▶ Work item
Everything from the first line below through the line with "into_string v := match" is to be transcribed exactly, and nothing past it.
··· Data supplied ···
(* ===== verification/MainProperties.v ===== *)
(** The properties of the configuration and of the life of the process, with
    their witnesses. *)
From S2P Require Export Main.

(** ** One instance of the configuration crate, for the witnesses *)

Module ConfigSample.
#[local] Instance crate : ConfigCrate := {|
  into_string v := match v with CvString s => Some s | _ => None end;
  into_u64 v := match v with CvInt z => if (0 <=? z) && (z <=? u64_max) then Some z else None | _ => None end;
  into_bool v := match v with CvBool b => Some b | _ => None end;
  environment_layer vars :=
    match vars !! "VAULT__LOGGING__LEVEL" with
    | Some s => <["logging.level" := CvString s]> ∅
    | None => ∅
    end;
  file_required p := Err "not found";
  file_auto _ := Ok ∅;
  missing_field k := "missing configuration field " +:+ k;
  invalid_type k := "invalid type: " +:+ k;
|}.

Lemma crate_laws : ConfigCrateLaws.
Proof.
  split; try done. intros z [? ?]; cbn. rewrite !(proj2 (Z.leb_le _ _)) by done. done.
Qed.

(** Paths of the two defaults only. *)
#[local] Instance path_text : PathText := {|
  path_of_string s := if bool_decide (s = "./tari_vault/vault.json") then default_vault_path None else [s];
  to_string_lossy p := "./tari_vault/vault.json";
|}.

Definition vars : gmap string string := <["VAULT__LOGGING__LEVEL" := "debug"]> ∅.
Definition no_options : Cli := MkCli None None None None None None None None None false.
Definition bound : Cli := MkCli None None (Some "[::1]:9000") (Some 0) None None None None None false.
Definition env_config : VaultConfig :=
  MkVaultConfig (vc_server (config_default None)) (vc_storage (config_default None))
    (MkLoggingConfig "debug").
End ConfigSample.

(** ** Configuration *)

Section Configuration.
Context `{ConfigCrateLaws, PathText}.

(** With no configuration file and no variables, loading gives the built-in
    defaults: every required field has one, and each survives the trip through
    the crate's values. *)
Theorem load_config_defaults data_dir :
  file_auto "vault_config" = Ok ∅ ->
  path_of_string (to_string_lossy (default_vault_path data_dir)) = default_vault_path data_dir ->
  load_config data_dir ∅ ∅ None = Ok (config_default data_dir).
Proof.
  intros Hauto Hpath. by apply load_defaults.
Qed.

(** The value a field has after loading and the command line: the flag, else
    the strongest layer that sets its key. *)
Definition effective {A} (flag : option A) (f : ConfigValue -> option A) (v : option ConfigValue) :
  option A :=
  match flag with Some a => Some a | None => v ≫= f end.

(** C37: the settings the process runs with come from the command line, else the
    environment, else the configuration file, else the defaults, field by
    field; except the log level, for which the environment and the file are
    never consulted because clap always supplies a flag. *)
Theorem settings_precedence data_dir dotenv vars file loaded given :
  load_config data_dir dotenv vars file = Ok loaded ->
  exists fl, file_layer file = Ok fl /\
  let v := strongest (default_layer (config_default data_dir)) fl (environment_layer (vars ∪ dotenv)) in
  let cfg := apply_cli (cli_parse given) loaded in
  Some (sc_bind_address (vc_server cfg)) = effective (cli_bind given) into_string (v "server.bind_address") /\
  sc_auth_token (vc_server cfg) = effective (cli_auth_token given) into_string (v "server.auth_token") /\
  sc_tls_cert_path (vc_server cfg) = effective (cli_tls_cert given) into_path (v "server.tls_cert_path") /\
  sc_tls_key_path (vc_server cfg) = effective (cli_tls_key given) into_path (v "server.tls_key_path") /\
  sc_insecure_no_tls (vc_server cfg) =
    cli_insecure_no_tls given || default false (v "server.insecure_no_tls" ≫= into_bool) /\
  sc_max_proof_size_bytes (vc_server cfg) =
    default default_max_proof_size_bytes (v "server.max_proof_size_bytes" ≫= into_u64) /\
  Some (st_vault_file (vc_storage cfg)) = effective (cli_vault_file given) into_path (v "storage.vault_file") /\
  Some (st_cleanup_interval_secs (vc_storage cfg)) =
    effective (cli_cleanup_interval given) into_u64 (v "storage.cleanup_interval_secs") /\
  st_backend (vc_storage cfg) = default BkFile (v "storage.backend" ≫= into_backend) /\
  st_sqlite_path (vc_storage cfg) = effective (cli_sqlite_path given) into_path (v "storage.sqlite_path") /\
  lg_level (vc_logging cfg) = default "info" (cli_log_level given).
Proof.
  intros (built & (fl & Hfl & Hb)%map_err_Ok%result_map_Ok & Hd%map_err_Ok)%try_r_Ok.
  exists fl. split; [done|]. cbn zeta. subst built.
  apply deserialize_spec in Hd. rewrite !layered_lookup in Hd.
  destruct Hd as (Hbind & Htoken & Hcert & Hkey & Hinsecure & Hmax & Hfile & Hsecs & Hback & Hsql & Hlevel).
  unfold effective, cli_parse, apply_cli, override, override_option; cbn.
  split_and!; try done.
  all: repeat case_match; cbn; try done; try congruence.
Qed.
End Configuration.

(** The debug text of the server section, which [main] logs, depends on the
    token only through whether there is one. *)
Theorem debug_hides_token (c1 c2 : ServerConfig) :
  (is_Some (sc_auth_token c1) <-> is_Some (sc_auth_token c2)) ->
  sc_bind_address c1 = sc_bind_address c2 -> sc_tls_cert_path c1 = sc_tls_cert_path c2 ->
  sc_tls_key_path c1 = sc_tls_key_path c2 -> sc_insecure_no_tls c1 = sc_insecure_no_tls c2 ->
  sc_max_proof_size_bytes c1 = sc_max_proof_size_bytes c2 ->
  server_config_debug c1 = server_config_debug c2.
Proof.
  unfold server_config_debug. intros Ht -> -> -> -> ->.
  destruct (sc_auth_token c1), (sc_auth_token c2); cbn; try done; exfalso.
  - by destruct (proj1 Ht) as [? [=]].
  - by destruct (proj2 Ht) as [? [=]].
Qed.

(** ** The life of the process *)

(** Where the process stands; the flag says whether the cleanup task runs. *)
Inductive Life : Type :=
| Starting
| Configured
| StorageOpen
| Swept (task : bool)
| Serving (task : bool)
| Interrupted (task : bool)
| Refusing (task : bool)
| ServerDown (task : bool)
| TaskCancelled (task : bool)
| TaskDown
| Failed.

Definition allow {Q} (P : Prop) `{Decision P} (q : Q) : option Q := if decide P then Some q else None.

(** Goes on after a success; after a failure the process may only end. *)
Definition after {A E} (r : result A E) (q : Life) : Life := if is_ok r then q else Failed.

(** The effects the process may have at each point, under the configuration
    [cfg]; log lines are always allowed. *)
Definition life (cfg : VaultConfig) (q : Life) X (e : mainE X) : X -> option Life :=
  let server := vc_server cfg in
  let storage := vc_storage cfg in
  match e in mainE X return X -> option Life with
  | MainLog _ => fun _ => Some q
  | InitLogging level => fun _ =>
      match q with Starting => allow (level = lg_level (vc_logging cfg)) Configured | _ => None end
  | OpenFile p => fun r =>
      match q with
      | Configured => allow (st_backend storage = BkFile /\ p = st_vault_file storage) (after r StorageOpen)
      | _ => None
      end
  | OpenSqlite p => fun r =>
      match q with
      | Configured => allow (st_backend storage = BkSqlite /\ p = sqlite_path cfg) (after r StorageOpen)
      | _ => None
      end
  | StartupCleanup => fun r =>
      match q with StorageOpen => Some (after r (Swept false)) | _ => None end
  | SpawnCleanup secs => fun _ =>
      match q with
      | Swept false => allow (0 < secs /\ secs = st_cleanup_interval_secs storage) (Swept true)
      | _ => None
      end
  | StartRpcServer bind token tls insecure max => fun r =>
      match q with
      | Swept task =>
          allow (task = (0 <? st_cleanup_interval_secs storage) /\ bind = sc_bind_address server /\
                 token = sc_auth_token server /\ tls_of_config cfg = Ok tls /\
                 insecure = sc_insecure_no_tls server /\ max = sc_max_proof_size_bytes server)
            (after r (Serving task))
      | _ => None
      end
  | CtrlC => fun r => match q with Serving task => Some (after r (Interrupted task)) | _ => None end
  | ServerStop => fun r =>
      match q with Interrupted task => Some (after r (Refusing task)) | _ => None end
  | ServerStopped => fun _ => match q with Refusing task => Some (ServerDown task) | _ => None end
  | CancelCleanup => fun _ => match q with ServerDown task => Some (TaskCancelled task) | _ => None end
  | CleanupStopped => fun _ => match q with TaskCancelled true => Some TaskDown | _ => None end
  end.

(** How [main] may end: well, with the server down and then the cleanup task;
    or with an error, when an effect failed or one TLS path is missing. *)
Definition ends_in (cfg : VaultConfig) (q : Life) (r : result unit AnyError) : Prop :=
  match r with
  | Ok _ => q = TaskDown \/ q = TaskCancelled false
  | Err _ => q = Failed \/ (exists task, q = Swept task) /\ is_ok (tls_of_config cfg) = false
  end.

Lemma allow_true {Q} (P : Prop) `{Decision P} (q : Q) : P -> allow P q = Some q.
Proof. unfold allow. by destruct (decide P). Qed.

Section Lifecycle.
Context (path_display : Path -> string) (config_debug : VaultConfig -> string) (version : string).

(** C23: whatever fails, the process lives by its protocol: logging first; the
    configured backend is opened before the startup sweep, the sweep succeeds
    before anything is served, the cleanup task runs exactly when its interval
    is not zero; the server gets the configured address, token, flag and limit,
    and both TLS paths or neither; after Ctrl-C the server is down before the
    task is cancelled, and the task is down before [main] returns. *)
Theorem process_lifecycle cfg :
  obeys (life cfg) (ends_in cfg) Starting (main_prog path_display config_debug version cfg).
Proof.
  unfold main_prog. cbn. intros _. rewrite allow_true by done. intros _ _.
  apply (obeys_bind _ (fun q r => q = if is_ok r then StorageOpen else Failed)).
  { unfold open_storage. destruct (st_backend _) eqn:Hb; cbn; intros _ r;
      rewrite allow_true by done; by destruct r. }
  intros q [[]|e] ->; cbn; [|by left]. intros [purged|e]; cbn; [|by left].
  apply (obeys_bind _ (fun q _ => q = Swept false)); [by destruct purged|].
  intros ? [] ->.
  apply (obeys_bind _ (fun q b => q = Swept b /\ b = (0 <? st_cleanup_interval_secs (vc_storage cfg)))).
  { unfold start_cleanup. destruct (Z.ltb_spec 0 (st_cleanup_interval_secs (vc_storage cfg))); cbn;
      intros _; [|done]. intros _. by rewrite allow_true. }
  intros ? task [-> Htask]. destruct (tls_of_config cfg) as [tls|e] eqn:Htls; cbn.
  2:{ right. rewrite Htls. split; [by eexists|done]. }
  apply (obeys_bind _ (fun q _ => q = Swept task)); [by destruct (sc_insecure_no_tls _)|].
  intros ? [] ->. cbn. intros r. rewrite allow_true by done. destruct r as [[]|e]; cbn; [|by left].
  intros [[]|e]; cbn; [|by left]. intros _ [[]|e]; cbn; [|by left]. intros _ _ _.
  destruct task; cbn; intros; by auto.
Qed.
End Lifecycle.

(** ** Witnesses *)

Section Witnesses.
Import ConfigSample.
#[local] Existing Instance crate.
#[local] Existing Instance path_text.

Lemma load_config_defaults_witness : load_config None ∅ ∅ None = Ok (config_default None).
Proof. pose proof crate_laws. by apply load_config_defaults. Defined.

Lemma settings_precedence_witness :
  lg_level (vc_logging (apply_cli (cli_parse no_options) env_config)) = "info" /\
  sc_bind_address (vc_server (apply_cli (cli_parse bound) env_config)) = "[::1]:9000".
Proof.
  pose proof crate_laws.
  destruct (settings_precedence None ∅ vars None env_config no_options) as (fl & _ & Hs).
  { by vm_compute. }
  destruct (settings_precedence None ∅ vars None env_config bound) as (fl' & _ & Hb & _).
  { by vm_compute. }
  split; [apply Hs|]. exact (f_equal (default EmptyString) Hb).
Defined.

Lemma debug_hides_token_witness :
  server_config_debug (MkServerConfig "a" (Some "one") None None false 1) =
  server_config_debug (MkServerConfig "a" (Some "two") None None false 1).
Proof. apply debug_hides_token; done. Defined.
End Witnesses.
···
▶ Finished exercise
(* ===== verification/MainProperties.v ===== *)
(** The properties of the configuration and of the life of the process, with
    their witnesses. *)
From S2P Require Export Main.

(** ** One instance of the configuration crate, for the witnesses *)

Module ConfigSample.
#[local] Instance crate : ConfigCrate := {|
  into_string v := match v with CvString s => Some s | _ => None end;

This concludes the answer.